Turning, now, to something more positive June, as always, has been a lovely month for the ornamental garden, especially roses this year, and July and August offer the prospect of harvest from the fruit and vegetable garden. Vegetables were up to a month late with their early growth but they are catching up and, at least in August, we should be getting salad crops carrots, courgettes, peas, beans and potatoes. Sweet corn was ready last August but I guess it won’t be until September this year (assuming the pigeons leave me some). Two years ago I planted a new row of raspberries and they are promising a really good crop this year. This time round they are not in a fruit cage and I am waiting to see if I can get away without netting them.
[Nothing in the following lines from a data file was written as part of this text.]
(* ===== verification/OtsTheorems.v ===== *)
(** The properties of the one-time signature layer (src/lm_ots.c).

    Every refinement is stated for an arbitrary set [B] of registered
    backends that keeps the contracts of Spec.v, and for a proposition [F] that
    every registered backend implies: a run either returns the reference value or
    fails, and then [F] holds.  For [no_backends] the contracts hold with
    [F := False], so there the functions are total. *)

From S2P Require Import Prelude Types HashApi Params Winternitz Spec LmOts LmOtsCorrect Tree Lms LmsCorrect VerifyCorrect Scheme.

(** * Chains, with their statistics *)

Section Chain.
Context `{P : Platform} `{Hh : HashApi}.

Definition bump_stats (c n : Z) (w : world) : world :=
  w {{ chain_stats := mkStats (u64 (calls (chain_stats w) + c)) (u64 (steps (chain_stats w) + n)) }}.

Lemma u64_add_l a b : u64 (u64 a + b) = u64 (a + b).
Proof. rewrite !u64_mod. apply Zplus_mod_idemp_l. Qed.

Definition add_steps (n : Z) (w : world) : world :=
  w {{ chain_stats := mkStats (calls (chain_stats w)) (u64 (steps (chain_stats w) + n)) }}.

(** A loop whose body counts one step counts its iterations. *)
Lemma counted_loop_run (body : Z -> bytes -> C bytes) (f : Z -> bytes -> bytes) :
  (forall j v w, body j v w = (Ok (f j v), add_steps 1 w)) ->
  forall n start v w,
  loopM (S n) start body v w
  = (Ok (for_z (S n) start f v), add_steps (Z.of_nat (S n)) w).
Proof.
  intros Hb. induction n as [| n IH]; intros start v w;
    cbn [loopM for_z]; unfold mbind, M_bind; rewrite Hb; [reflexivity |].
  change (match loopM n (start + 1 + 1) body with f => f end) with (loopM n (start + 1 + 1) body).
  specialize (IH (start + 1) (f start v) (add_steps 1 w)). cbn [loopM for_z] in IH.
  unfold mbind, M_bind in IH. rewrite IH. f_equal. unfold add_steps.
  destruct w as [c1 c2 [ca st] b d]. cbn -[Z.of_nat u64]. rewrite u64_add_l. do 3 f_equal. lia.
Qed.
Autumn fruiting raspberries seem to crop well without netting but I don’t know about the summer crop.
With the high point passed for many flower gardens there may well be some cutting down to do. Shrubs which have flowered should be pruned by cutting back at least some of the stems which have had flowers on them. If you grow hardy geranium they will probably have finished their main flush of flowering now and may be looking quite straggly. Be ruthless and cut them back close to the ground. The foliage will regrow very quickly and you may well get another flowering in September. Hardy geranium are a different plant from the ones often called ‘geranium’ which are actually pelargonium. These will continue flowering all the summer and you don’t want to cut them down. Roses and bedding plants will continue to need dead-heading. Sweet peas flower most prolifically if you keep cutting them and make sure you cut out any stems that have begun to set seed.
If you have a pond, keep it topped up. Rain water is best for this but rain water is in short supply this year so far so it will probably have to be tap water. (Keep your rain water for acid loving plants.) Blanket weed can well be a problem and it is best to control it by manually fishing it out with a fishing net or twisting it round a stick. Remove dying lily leaves and thin out any excess of oxygenating plants.